Muito se escreve e se comenta sobre a pandemia e o cumprimento das normas respeitantes ao respetivo controlo – ainda bem. Basta abrir os jornais, ouvir os noticiários, e, sobretudo, os comentadores. Não curo de verter aqui exemplos vários de tanta informação, que, sendo necessária para fomentar o conhecimento reflexivo, optam alguns dos seus autores, por vezes, demasiadas vezes, por um sensacionalismo feroz que, de forma recorrente, gera exageros e mesmo confusão e desconfiança.
Hoje, estimados leitores, por força do que se passou (e passa) em Odemira, trago um excerto (oportuno) do discurso que o Papa Francisco proferiu na sua Lectio no parlamento europeu em 25.11.2014: «Sonho um novo humanismo europeu…Sonho uma Europa que cuida da criança, que socorre como um irmão o pobre e quem chega à procura de acolhimento, porque já não tem nada e pede abrigo. Sonho uma Europa que escuta e valoriza as pessoas doentes e idosas, para que não sejam reduzidas a objeto de descarte, porque improdutivas. Sonho uma Europa, onde ser migrante não seja delito, mas apelo a um maior compromisso com a dignidade de todos os seres humanos. Sonho uma Europa que promova e tutele os direitos de cada um, sem esquecer os deveres para com todos…».
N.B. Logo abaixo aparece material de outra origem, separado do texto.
(* ===== verification/RecoveryFacts.v ===== *)
(** What recovery may do with an unfinished response, against what the store says of it. *)
From S2P Require Import Prelude Mappings Json Models Database MembershipState Outbox OutboxFacts.
From S2P Require Import Questions Projection Approvals Journal Store TurnOrigin Samples.
From S2P Require Import TurnRecord TurnMerge TurnCodec TurnLedger LedgerCache TurnStore Answers.
From S2P Require Import TurnSamples Delivery DeliveryFrames.

Section Recovery.
Context `{Host} (p agent : string) (target : JournalEvent → option string).

Lemma load_reads dl s : respects eq (Outbox.load p dl s).
Proof. unfold Outbox.load, outbox_get. respect. Qed.

(** The recovery view carries the FINAL the outbox stores. *)
Lemma recovery_final record turn_id d state d' :
  tn_anchor_event_id record = Some turn_id →
  response_recovery_state p agent record target d = Ok (state, d') →
  Outbox.load p turn_id FINAL d = Ok (rs_final_delivery state, d).
Proof.
  intros Ha. unfold response_recovery_state. rewrite Ha.
  intros (loaded & d1 & H1 & Hk)%bind_ok.
  assert (d = d1) as <-.
  { revert H1. apply respects_map_each; [typeclasses eauto|]. intros e. unfold load_record. respect. }
  apply bind_ok in Hk as (pending & d1 & H2 & Hk).
  assert (d = d1) as <-.
  { revert H2. apply respects_map_each; [typeclasses eauto|]. intros e. unfold is_pending. respect. }
  apply bind_ok in Hk as (delivery & d1 & H3 & Hk).
  pose proof (load_reads _ _ _ _ _ H3) as <-. rewrite H3. do 3 f_equal.
  do 4 (apply bind_ok in Hk as (? & ? & _ & Hk)). by injection Hk as <- _.
Qed.

(** An answered turn is not answered again by recovery: once its FINAL was acknowledged,
    whatever the outbox went through since and whoever claims the turn, the view the store
    gives of it owns the answer, permits no continuation, and permits giving up the
    placeholder unless an approval owns the turn. *)
Theorem answered_turn_is_not_continued record turn_id d0 f e d state d' claims :
  tn_anchor_event_id record = Some turn_id →
  db_outbox d0 !! (p, turn_id, FINAL) = Some f → ob_attempted f = true →
  ob_acknowledged_event_id f = Some e → outbox_steps p d0 d →
  response_recovery_state p agent record target d = Ok (state, d') →
  final_owned state = true ∧ permits_continuation claims state = false ∧
  permits_supersession state = negb (rs_approval_owned state).
Proof.
  intros Ha Hf Hatt Hack Hsteps Hrec. apply recovery_final with (turn_id := turn_id) in Hrec; [|done].
  destruct (outbox_steps_evolve _ _ _ Hsteps _ _ Hf Hatt) as (f' & Hf' & F).
  assert (final_owned state = true) as Ho.
  { revert Hrec. unfold Outbox.load, bind, outbox_get, gets. rewrite Hf'.
    destruct (decode_delivery turn_id FINAL f') as [md|] eqn:E; [|done]. intros [= Hmd].
    unfold final_owned. rewrite <- Hmd. apply decoded_delivery in E as (_ & _ & _ & _ & _ & Ee).
    rewrite Ee, (frozen_ack _ _ F e Hack). by case_bool_decide. }
  split; [done|]. unfold permits_continuation, permits_supersession. rewrite Ho.
  rewrite !orb_true_r, !orb_true_l. by rewrite andb_true_r.
Qed.
End Recovery.

Lemma answered_turn_is_not_continued_witness :
  let view := response_recovery_state sample_principal "bot" (record_or blank_turn (new_turn "$t"))
                (λ _, None) in
  ∃ state, result_of view acknowledged_answer = Some state ∧ permits_continuation [] state = false ∧
    permits_supersession state = true.
Proof.
  intros view. destruct (result_of view acknowledged_answer) as [state|] eqn:Hview; [|by vm_compute in Hview].
  exists state. split; [reflexivity|].
  destruct (db_outbox acknowledged_answer !! (sample_principal, "$t"%string, FINAL)) as [f|] eqn:Hf;
    [|by vm_compute in Hf].
  assert (ob_attempted f = true ∧ ob_acknowledged_event_id f = Some "$sent"%string) as [Ha He].
  { vm_compute in Hf. injection Hf as <-. by split. }
  destruct (answered_turn_is_not_continued sample_principal "bot" (λ _, None)
    (record_or blank_turn (new_turn "$t")) "$t" acknowledged_answer f "$sent" acknowledged_answer
    state _ [] (ltac:(by vm_compute)) Hf Ha He (rtc_refl _ _) (result_run _ _ _ Hview)) as (_ & Hc & Hs).
  split; [exact Hc|]. rewrite Hs. vm_compute in Hview. injection Hview as <-. reflexivity.
Defined.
Eis aqui o exemplo da clarividência e a defesa de uma Nova Humanidade e de uma Nova Sociedade, que, infelizmente, alguns teimam em distorcer através do anúncio de falsos “deuses”, como o “consumo” (“consumismo” – o supremo bem do neoliberalismo!) e a “tecnologia” (lembramo-nos da afirmação de Einstein – «Tenho medo do dia em que a tecnologia irá sobrepor-se à interação humana»). Tais “deuses” podem levar, se dermos crédito à sua ‘superioridade’ (?), à castração do homo sapiens sapiens, contribuindo dramaticamente para o obscurantismo, ignorância e negação do homem face à máquina. Por isso, questiono: estaremos de facto longe da barbárie, se o que nos move é a postergação dos valores mais elevados do homem? Ora, temos de aprender a dominar a complexidade do mundo atual, que exige mais pensamento e ação, mais conhecimento e reflexão, mais cooperação e interdependência – do que individualismo, medo, alienação, irracionalismo e descomprometimento social, propagados por gente astuciosa. Em concreto, esta pandemia veio obrigar-nos a refletir sobre o nosso futuro, que é já agora. É que estamos perante uma doença nova, das muitas que nos têm sobrado, incluindo as patologias infeciosas (o paludismo, a tuberculose, a febre amarela, o dengue, a cólera…), de que não sabemos o suficiente, conforme tem esclarecido a OMS.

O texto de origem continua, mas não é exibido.